→ **Materials provided**:
Lemma levenshtein_cons (x y : codepoint) (a b : str) :
  levenshtein (x :: a) (y :: b) =
    ((S (levenshtein a (y :: b)) `min` S (levenshtein (x :: a) b))
       `min` ((if decide (x = y) then 0 else 1) + levenshtein a b))%nat.
Proof. reflexivity. Qed.

(** The distance is the cost of some edit script ... *)
Lemma levenshtein_edits (a b : str) : edits a b (levenshtein a b).
Proof.
  revert b. induction a as [|x a IHa]; intros b.
  - simpl. induction b as [|y b IHb]; [constructor|].
    simpl. by apply edits_insert.
  - induction b as [|y b IHb].
    + rewrite levenshtein_nil_r. simpl.
      apply edits_delete. specialize (IHa []).
      by rewrite levenshtein_nil_r in IHa.
    + rewrite levenshtein_cons.
      destruct (Nat.min_spec (S (levenshtein a (y :: b)))
                  (S (levenshtein (x :: a) b))) as [[_ E1]|[_ E1]];
        rewrite E1;
        match goal with |- edits _ _ (?m `min` ?n)%nat =>
          destruct (Nat.min_spec m n) as [[_ E2]|[_ E2]]; rewrite E2
        end;
        try (by apply edits_delete); try (by apply edits_insert);
        case_decide; subst; simpl;
        by (apply edits_keep || apply edits_substitute).
Qed.

(** ... and no edit script is cheaper. *)
Lemma levenshtein_least (a b : str) (n : nat) :
  edits a b n → (levenshtein a b <= n)%nat.
Proof.
  induction 1 as [|c a b n _ IH|c c' a b n _ IH|c a b n _ IH|c a b n _ IH].
  - done.
  - rewrite levenshtein_cons. rewrite decide_True by done. lia.
  - rewrite levenshtein_cons. case_decide; lia.
  - destruct b as [|y b].
    + rewrite levenshtein_nil_r in *. cbn [length]. lia.
    + rewrite levenshtein_cons. lia.
  - destruct a as [|x a].
    + cbn [levenshtein length] in *. lia.
    + rewrite levenshtein_cons. lia.
Qed.

(** The distance is at least the difference of the lengths, which is what
    makes the early termination sound. *)
Lemma levenshtein_length_difference (a b : str) :
  Z.abs (len a - len b) <= Z.of_nat (levenshtein a b).
Proof.
  unfold len.
  enough (length a <= length b + levenshtein a b ∧
          length b <= length a + levenshtein a b)%nat by lia.
  generalize (levenshtein_edits a b). generalize (levenshtein a b).
  induction 1; simpl; lia.
Qed.

(** ** The cache *)

Lemma cache_ok_empty : cache_ok ∅.
Proof. intros a b d. by rewrite lookup_empty. Qed.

→ **Required work**: Copy every line of the data that carries the word "apply".

→ **Response for this exercise**:
    simpl. by apply edits_insert.
      apply edits_delete. specialize (IHa []).
        try (by apply edits_delete); try (by apply edits_insert);
        by (apply edits_keep || apply edits_substitute).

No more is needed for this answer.